→ **What the task asks**
Below are records; quote them exactly from the first line through the line that contains "demux_inv m s → d_reader s = RDeliver".
*** Opening Information given ***
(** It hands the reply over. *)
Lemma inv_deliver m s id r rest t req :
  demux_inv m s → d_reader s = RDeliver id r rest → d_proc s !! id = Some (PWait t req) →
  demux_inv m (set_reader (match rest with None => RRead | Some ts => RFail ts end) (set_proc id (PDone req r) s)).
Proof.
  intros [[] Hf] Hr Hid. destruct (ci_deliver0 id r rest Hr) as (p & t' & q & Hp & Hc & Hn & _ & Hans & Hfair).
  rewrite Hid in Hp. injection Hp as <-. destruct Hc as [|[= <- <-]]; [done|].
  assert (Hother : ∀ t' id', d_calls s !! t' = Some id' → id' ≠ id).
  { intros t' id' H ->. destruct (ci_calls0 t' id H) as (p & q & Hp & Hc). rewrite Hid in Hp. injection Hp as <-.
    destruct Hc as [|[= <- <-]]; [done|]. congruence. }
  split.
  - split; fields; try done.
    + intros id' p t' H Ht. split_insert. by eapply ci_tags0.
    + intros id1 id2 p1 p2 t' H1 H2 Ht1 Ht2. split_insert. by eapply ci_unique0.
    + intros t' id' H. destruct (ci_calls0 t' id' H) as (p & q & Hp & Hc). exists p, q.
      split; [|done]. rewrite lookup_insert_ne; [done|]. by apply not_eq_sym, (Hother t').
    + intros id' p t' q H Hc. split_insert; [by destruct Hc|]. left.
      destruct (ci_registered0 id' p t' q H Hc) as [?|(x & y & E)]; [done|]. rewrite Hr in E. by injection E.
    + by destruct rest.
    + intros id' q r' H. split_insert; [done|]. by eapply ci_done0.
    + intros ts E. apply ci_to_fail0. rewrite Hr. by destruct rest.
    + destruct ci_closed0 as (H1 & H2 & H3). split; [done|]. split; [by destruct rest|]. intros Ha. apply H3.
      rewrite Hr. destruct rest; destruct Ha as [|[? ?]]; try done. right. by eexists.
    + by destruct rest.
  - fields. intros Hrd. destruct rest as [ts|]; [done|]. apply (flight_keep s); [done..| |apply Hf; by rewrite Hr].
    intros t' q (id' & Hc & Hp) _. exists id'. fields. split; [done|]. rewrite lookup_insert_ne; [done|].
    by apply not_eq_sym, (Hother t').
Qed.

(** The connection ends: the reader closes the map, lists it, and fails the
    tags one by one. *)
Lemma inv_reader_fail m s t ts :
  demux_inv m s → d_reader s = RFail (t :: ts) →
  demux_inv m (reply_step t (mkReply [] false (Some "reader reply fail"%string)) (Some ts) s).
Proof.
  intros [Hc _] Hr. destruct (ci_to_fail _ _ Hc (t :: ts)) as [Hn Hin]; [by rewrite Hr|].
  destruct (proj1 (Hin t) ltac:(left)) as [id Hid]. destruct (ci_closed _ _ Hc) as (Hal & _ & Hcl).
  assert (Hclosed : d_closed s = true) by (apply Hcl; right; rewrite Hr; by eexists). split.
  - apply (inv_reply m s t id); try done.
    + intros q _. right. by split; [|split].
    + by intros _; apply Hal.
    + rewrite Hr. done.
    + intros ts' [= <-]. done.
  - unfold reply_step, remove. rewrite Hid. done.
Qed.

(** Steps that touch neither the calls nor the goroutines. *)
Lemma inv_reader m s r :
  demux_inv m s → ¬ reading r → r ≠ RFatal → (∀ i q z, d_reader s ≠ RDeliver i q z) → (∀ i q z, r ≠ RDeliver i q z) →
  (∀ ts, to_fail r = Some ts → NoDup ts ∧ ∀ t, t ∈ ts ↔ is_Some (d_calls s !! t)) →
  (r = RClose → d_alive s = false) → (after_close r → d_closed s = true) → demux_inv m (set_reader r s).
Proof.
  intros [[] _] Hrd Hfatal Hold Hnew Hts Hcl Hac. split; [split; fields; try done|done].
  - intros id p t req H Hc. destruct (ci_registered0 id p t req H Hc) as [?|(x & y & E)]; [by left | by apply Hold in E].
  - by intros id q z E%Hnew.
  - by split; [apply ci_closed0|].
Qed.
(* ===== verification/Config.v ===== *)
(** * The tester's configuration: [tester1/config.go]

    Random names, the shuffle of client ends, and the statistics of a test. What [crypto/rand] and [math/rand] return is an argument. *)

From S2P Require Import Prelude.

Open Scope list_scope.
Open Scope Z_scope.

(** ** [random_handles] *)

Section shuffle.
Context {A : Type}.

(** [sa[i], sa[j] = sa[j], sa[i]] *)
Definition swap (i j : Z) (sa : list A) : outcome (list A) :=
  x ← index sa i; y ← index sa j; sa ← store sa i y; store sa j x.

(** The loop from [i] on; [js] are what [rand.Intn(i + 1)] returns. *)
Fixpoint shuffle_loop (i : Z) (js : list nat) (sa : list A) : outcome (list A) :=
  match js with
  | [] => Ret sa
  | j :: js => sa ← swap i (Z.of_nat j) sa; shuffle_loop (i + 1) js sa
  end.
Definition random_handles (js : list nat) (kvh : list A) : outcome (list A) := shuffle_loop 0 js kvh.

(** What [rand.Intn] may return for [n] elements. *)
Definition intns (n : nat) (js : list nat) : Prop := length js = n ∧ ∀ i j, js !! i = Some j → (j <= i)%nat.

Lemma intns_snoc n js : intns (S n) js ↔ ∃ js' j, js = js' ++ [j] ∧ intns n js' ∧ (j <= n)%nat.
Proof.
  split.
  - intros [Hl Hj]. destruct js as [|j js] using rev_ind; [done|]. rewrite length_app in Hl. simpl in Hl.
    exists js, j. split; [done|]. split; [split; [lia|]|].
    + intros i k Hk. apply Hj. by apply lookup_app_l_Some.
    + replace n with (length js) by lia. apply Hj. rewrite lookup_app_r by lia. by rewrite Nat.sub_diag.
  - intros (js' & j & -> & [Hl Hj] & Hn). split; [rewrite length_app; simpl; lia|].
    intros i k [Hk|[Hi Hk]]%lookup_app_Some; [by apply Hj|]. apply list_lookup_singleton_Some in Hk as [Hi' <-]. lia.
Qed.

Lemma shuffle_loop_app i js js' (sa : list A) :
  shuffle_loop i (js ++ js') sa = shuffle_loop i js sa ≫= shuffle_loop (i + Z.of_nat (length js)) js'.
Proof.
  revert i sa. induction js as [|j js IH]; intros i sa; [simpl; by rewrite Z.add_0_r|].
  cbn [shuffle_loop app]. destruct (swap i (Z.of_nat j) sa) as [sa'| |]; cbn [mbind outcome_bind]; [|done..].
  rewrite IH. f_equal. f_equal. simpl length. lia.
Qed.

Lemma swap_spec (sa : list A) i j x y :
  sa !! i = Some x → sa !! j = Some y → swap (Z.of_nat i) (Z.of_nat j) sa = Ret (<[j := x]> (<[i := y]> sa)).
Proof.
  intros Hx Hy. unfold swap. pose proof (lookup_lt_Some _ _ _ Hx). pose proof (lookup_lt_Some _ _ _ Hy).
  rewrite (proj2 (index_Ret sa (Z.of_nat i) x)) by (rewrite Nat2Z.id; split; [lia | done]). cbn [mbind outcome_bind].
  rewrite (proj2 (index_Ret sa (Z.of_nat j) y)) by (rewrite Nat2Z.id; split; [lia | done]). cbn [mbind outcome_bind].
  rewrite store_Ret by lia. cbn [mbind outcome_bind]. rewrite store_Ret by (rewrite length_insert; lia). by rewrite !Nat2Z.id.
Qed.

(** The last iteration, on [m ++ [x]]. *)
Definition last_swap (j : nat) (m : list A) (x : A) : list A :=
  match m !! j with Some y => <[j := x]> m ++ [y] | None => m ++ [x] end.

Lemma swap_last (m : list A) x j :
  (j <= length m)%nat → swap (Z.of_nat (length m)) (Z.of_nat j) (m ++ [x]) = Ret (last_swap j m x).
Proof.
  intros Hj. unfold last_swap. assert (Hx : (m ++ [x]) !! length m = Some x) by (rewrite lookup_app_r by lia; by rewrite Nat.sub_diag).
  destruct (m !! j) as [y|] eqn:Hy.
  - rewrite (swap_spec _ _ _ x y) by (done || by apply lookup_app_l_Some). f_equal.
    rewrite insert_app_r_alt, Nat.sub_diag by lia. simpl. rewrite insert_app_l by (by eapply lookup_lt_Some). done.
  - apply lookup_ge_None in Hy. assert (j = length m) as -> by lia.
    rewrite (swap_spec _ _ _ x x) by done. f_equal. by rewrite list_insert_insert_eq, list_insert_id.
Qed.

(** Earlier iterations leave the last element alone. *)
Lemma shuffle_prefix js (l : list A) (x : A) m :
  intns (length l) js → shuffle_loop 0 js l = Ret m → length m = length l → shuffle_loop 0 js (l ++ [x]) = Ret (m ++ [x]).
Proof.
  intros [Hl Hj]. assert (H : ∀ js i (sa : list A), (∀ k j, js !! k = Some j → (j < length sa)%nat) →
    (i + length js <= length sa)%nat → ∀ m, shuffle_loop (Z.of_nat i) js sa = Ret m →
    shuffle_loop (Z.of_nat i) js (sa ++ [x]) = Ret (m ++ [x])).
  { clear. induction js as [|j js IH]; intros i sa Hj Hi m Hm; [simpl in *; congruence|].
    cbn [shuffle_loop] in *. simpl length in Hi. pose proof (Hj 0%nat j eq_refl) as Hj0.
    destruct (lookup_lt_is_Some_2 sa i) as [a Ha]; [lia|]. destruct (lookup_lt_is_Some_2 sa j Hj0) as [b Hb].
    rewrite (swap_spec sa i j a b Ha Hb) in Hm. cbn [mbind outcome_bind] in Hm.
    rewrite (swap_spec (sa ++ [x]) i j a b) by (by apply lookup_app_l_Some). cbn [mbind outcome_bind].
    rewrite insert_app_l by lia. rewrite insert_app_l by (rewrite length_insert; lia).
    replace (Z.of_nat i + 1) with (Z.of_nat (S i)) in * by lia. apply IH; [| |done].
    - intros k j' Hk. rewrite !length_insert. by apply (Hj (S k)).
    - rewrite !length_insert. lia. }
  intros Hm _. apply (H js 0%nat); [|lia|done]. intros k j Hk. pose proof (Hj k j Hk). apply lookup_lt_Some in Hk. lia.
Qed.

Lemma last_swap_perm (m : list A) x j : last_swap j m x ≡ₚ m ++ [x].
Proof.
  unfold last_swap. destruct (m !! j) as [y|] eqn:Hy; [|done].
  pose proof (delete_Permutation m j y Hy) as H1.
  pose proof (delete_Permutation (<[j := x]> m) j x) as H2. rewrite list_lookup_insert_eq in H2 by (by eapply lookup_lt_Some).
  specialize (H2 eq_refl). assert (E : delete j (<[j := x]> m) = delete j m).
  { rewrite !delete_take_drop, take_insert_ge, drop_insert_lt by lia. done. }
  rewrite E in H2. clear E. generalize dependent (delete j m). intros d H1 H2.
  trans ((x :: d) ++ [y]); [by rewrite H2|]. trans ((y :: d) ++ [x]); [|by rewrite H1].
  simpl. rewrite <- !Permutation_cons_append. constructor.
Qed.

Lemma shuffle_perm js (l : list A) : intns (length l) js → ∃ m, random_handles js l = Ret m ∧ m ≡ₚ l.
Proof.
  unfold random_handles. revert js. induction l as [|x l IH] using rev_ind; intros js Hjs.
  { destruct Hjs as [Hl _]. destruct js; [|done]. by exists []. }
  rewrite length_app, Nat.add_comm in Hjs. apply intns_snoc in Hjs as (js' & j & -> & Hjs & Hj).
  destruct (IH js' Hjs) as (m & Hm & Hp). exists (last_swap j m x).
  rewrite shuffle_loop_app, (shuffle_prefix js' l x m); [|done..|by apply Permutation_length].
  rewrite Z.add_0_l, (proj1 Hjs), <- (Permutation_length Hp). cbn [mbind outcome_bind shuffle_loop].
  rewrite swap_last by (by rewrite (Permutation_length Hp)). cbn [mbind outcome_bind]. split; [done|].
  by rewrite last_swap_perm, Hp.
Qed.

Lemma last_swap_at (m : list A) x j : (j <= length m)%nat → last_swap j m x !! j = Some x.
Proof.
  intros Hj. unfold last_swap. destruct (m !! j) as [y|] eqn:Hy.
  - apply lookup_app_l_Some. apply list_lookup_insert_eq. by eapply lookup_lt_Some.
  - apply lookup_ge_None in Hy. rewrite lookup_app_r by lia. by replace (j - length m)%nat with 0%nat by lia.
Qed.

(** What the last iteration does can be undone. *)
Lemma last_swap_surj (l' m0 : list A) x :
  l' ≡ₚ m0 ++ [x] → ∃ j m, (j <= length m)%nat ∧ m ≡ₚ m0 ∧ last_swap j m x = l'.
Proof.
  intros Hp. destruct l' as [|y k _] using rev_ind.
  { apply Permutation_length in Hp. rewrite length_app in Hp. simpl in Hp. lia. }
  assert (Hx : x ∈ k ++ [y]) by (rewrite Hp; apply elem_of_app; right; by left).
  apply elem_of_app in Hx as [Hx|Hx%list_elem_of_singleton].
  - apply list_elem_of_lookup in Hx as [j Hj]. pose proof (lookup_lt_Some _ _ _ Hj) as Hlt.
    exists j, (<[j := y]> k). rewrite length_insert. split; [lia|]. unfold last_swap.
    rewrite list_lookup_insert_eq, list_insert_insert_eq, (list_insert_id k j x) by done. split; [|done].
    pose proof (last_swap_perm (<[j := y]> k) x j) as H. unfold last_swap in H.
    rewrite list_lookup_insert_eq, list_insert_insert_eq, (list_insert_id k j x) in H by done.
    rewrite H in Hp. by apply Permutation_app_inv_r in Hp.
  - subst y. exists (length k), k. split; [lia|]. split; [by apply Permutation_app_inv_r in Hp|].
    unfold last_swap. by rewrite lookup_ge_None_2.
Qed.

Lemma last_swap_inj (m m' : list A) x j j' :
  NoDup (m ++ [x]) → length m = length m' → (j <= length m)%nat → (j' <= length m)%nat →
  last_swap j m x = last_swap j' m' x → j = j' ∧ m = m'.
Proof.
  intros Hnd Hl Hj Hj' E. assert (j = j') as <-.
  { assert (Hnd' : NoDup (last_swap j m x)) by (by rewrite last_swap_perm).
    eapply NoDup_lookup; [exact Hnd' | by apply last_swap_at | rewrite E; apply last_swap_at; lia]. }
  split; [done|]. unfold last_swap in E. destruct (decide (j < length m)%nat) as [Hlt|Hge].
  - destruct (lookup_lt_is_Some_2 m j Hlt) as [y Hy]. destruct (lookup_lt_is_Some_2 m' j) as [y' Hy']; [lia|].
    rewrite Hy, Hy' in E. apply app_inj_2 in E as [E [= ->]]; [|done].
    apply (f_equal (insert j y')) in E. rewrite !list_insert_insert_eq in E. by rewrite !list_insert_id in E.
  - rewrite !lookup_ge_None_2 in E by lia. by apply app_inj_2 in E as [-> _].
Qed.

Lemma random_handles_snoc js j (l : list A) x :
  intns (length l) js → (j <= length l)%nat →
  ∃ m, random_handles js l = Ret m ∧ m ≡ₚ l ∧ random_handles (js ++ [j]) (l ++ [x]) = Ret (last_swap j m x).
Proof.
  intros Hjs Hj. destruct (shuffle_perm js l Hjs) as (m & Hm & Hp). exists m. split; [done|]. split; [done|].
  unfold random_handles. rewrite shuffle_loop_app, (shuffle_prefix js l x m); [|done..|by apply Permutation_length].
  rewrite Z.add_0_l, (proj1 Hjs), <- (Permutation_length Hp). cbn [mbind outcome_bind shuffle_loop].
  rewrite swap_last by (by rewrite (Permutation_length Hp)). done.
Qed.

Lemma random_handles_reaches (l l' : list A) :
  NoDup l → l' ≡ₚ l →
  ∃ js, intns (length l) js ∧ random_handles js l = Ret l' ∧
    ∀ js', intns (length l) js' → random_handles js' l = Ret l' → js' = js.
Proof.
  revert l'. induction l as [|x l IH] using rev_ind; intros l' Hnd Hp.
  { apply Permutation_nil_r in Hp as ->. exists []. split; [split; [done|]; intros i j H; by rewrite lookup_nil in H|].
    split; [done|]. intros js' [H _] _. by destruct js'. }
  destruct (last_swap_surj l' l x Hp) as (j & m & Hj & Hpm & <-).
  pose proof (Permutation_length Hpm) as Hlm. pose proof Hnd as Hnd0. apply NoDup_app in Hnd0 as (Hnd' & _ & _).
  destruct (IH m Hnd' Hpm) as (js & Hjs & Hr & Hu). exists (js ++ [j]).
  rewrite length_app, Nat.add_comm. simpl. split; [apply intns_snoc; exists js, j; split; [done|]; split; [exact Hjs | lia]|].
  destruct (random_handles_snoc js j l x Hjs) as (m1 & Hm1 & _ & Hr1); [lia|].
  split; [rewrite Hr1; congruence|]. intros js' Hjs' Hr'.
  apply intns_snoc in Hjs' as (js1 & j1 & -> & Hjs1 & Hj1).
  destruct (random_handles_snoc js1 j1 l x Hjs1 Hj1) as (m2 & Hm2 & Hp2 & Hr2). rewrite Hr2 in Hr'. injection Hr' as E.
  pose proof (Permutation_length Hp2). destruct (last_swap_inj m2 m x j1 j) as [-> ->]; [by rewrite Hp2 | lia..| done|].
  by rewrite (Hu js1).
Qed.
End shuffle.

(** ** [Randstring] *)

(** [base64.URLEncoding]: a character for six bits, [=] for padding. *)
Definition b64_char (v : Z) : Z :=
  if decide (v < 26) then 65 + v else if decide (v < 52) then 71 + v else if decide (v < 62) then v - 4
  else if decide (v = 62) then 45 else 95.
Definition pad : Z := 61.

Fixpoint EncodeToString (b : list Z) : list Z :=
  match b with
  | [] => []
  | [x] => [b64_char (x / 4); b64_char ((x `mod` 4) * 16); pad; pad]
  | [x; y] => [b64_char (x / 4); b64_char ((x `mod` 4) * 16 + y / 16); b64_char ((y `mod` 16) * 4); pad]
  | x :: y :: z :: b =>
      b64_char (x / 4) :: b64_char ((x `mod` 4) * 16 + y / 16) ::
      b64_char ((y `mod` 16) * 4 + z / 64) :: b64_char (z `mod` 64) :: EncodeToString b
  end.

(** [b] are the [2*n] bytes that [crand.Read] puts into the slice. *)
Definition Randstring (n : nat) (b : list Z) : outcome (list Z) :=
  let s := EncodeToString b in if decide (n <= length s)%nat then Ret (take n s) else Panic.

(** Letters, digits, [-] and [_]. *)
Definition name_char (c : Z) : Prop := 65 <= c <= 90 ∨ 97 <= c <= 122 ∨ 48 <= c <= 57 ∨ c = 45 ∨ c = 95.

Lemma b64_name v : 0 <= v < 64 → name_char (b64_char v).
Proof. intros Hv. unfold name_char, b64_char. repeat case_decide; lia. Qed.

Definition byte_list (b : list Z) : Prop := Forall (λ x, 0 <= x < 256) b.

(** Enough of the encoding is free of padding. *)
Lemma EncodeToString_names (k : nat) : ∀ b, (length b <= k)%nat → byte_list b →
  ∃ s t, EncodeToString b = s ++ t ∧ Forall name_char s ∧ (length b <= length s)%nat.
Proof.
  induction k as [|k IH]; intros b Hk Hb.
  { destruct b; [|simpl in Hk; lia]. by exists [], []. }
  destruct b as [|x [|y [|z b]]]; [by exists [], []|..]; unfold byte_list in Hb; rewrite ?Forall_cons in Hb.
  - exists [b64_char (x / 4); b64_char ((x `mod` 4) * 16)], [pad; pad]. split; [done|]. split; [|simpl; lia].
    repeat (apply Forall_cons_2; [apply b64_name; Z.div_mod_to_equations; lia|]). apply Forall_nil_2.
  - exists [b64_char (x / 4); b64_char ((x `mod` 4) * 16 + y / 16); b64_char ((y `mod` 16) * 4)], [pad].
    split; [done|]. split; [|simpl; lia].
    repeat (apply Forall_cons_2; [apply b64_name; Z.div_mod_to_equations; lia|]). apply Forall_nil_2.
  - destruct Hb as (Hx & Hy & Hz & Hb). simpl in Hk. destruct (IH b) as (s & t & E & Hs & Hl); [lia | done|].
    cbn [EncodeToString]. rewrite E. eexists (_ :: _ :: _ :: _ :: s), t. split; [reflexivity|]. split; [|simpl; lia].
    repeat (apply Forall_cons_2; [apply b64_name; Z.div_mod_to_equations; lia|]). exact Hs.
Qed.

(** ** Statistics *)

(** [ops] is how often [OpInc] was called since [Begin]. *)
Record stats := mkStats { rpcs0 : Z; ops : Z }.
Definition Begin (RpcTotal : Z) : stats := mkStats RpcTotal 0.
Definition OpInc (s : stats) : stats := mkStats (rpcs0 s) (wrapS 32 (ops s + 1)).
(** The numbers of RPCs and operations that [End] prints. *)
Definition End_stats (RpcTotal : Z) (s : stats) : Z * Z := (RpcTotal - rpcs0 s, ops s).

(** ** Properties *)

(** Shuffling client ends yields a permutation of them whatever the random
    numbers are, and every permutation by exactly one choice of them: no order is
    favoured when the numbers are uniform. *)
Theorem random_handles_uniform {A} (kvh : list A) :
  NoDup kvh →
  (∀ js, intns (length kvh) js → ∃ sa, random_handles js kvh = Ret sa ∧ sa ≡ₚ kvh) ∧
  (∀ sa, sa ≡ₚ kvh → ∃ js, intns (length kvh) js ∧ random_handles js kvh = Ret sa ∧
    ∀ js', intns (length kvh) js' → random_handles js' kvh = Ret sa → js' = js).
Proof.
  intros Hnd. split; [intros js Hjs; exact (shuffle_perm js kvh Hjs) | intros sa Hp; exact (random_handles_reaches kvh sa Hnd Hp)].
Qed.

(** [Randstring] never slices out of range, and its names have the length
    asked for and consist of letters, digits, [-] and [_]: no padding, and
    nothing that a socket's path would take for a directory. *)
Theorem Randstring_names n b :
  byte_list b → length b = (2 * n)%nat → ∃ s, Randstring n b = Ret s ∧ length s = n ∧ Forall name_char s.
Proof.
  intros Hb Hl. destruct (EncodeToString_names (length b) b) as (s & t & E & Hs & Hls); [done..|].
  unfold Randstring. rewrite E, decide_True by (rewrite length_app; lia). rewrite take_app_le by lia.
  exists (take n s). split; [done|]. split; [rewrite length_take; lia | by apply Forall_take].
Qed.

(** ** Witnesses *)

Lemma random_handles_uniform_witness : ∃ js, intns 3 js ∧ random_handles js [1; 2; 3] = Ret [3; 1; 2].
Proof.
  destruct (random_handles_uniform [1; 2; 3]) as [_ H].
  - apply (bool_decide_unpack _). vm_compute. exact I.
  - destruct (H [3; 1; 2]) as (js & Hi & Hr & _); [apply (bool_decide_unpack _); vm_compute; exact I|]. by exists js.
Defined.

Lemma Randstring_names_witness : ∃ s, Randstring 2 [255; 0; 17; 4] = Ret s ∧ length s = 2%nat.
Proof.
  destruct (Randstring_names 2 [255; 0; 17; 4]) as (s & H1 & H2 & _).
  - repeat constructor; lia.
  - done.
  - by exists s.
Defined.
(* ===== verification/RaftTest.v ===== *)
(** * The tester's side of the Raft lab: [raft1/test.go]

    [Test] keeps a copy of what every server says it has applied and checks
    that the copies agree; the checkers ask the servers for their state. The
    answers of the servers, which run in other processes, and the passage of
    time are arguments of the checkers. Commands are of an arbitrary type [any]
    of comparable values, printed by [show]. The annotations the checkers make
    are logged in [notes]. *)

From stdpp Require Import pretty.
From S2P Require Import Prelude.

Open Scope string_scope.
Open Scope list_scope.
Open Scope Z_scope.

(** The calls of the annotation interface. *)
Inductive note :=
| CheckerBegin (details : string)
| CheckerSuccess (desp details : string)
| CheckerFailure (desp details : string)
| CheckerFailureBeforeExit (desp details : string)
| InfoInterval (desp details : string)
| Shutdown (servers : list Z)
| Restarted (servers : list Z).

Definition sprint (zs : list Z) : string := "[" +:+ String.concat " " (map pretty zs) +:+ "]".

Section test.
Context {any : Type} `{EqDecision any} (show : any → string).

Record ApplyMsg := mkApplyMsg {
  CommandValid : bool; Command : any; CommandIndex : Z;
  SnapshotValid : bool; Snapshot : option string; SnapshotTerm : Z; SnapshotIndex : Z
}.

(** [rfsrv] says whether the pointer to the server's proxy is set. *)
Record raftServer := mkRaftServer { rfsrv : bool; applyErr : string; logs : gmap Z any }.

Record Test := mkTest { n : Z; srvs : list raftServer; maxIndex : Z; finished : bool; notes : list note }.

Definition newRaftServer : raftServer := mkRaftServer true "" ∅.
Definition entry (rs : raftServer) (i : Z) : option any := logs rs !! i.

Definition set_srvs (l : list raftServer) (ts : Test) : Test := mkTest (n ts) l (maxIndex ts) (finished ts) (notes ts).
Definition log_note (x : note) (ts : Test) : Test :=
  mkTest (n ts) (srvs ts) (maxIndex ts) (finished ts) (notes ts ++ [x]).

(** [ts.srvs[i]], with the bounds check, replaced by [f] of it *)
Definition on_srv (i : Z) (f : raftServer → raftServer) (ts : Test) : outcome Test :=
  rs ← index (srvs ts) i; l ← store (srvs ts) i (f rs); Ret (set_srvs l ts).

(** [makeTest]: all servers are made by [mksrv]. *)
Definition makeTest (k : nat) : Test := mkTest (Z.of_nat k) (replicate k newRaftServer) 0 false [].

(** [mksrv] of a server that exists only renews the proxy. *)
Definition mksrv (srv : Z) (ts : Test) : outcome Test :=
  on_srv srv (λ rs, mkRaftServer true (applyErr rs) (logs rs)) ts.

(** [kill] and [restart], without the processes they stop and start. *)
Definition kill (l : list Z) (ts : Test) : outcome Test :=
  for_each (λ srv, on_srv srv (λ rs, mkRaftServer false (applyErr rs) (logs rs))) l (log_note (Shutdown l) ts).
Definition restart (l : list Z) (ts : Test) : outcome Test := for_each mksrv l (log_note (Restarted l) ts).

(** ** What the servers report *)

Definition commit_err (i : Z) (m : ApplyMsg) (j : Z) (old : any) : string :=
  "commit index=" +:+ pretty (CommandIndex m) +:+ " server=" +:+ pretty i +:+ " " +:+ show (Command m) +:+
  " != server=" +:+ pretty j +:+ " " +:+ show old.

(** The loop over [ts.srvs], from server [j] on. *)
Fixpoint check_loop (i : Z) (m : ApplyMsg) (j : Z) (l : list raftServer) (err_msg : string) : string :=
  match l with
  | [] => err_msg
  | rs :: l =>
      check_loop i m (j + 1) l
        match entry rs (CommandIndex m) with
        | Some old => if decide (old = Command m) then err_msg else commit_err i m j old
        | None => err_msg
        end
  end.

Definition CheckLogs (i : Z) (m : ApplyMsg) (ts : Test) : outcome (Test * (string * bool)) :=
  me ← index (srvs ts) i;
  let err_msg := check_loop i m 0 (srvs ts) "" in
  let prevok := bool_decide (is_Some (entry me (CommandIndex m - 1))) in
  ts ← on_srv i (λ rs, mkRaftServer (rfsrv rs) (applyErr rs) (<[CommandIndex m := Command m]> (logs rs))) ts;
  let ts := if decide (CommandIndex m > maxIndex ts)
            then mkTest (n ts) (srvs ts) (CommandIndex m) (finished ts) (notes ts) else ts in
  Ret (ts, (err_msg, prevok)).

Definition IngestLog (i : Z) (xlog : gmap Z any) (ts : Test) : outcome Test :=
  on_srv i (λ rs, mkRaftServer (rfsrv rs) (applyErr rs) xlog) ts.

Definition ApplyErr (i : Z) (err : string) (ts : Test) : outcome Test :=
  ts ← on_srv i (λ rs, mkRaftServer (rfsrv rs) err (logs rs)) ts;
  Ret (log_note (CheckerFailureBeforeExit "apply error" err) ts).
*** Closing Information given ***
→ **Written answer**
(** It hands the reply over. *)
Lemma inv_deliver m s id r rest t req :
  demux_inv m s → d_reader s = RDeliver id r rest → d_proc s !! id = Some (PWait t req) →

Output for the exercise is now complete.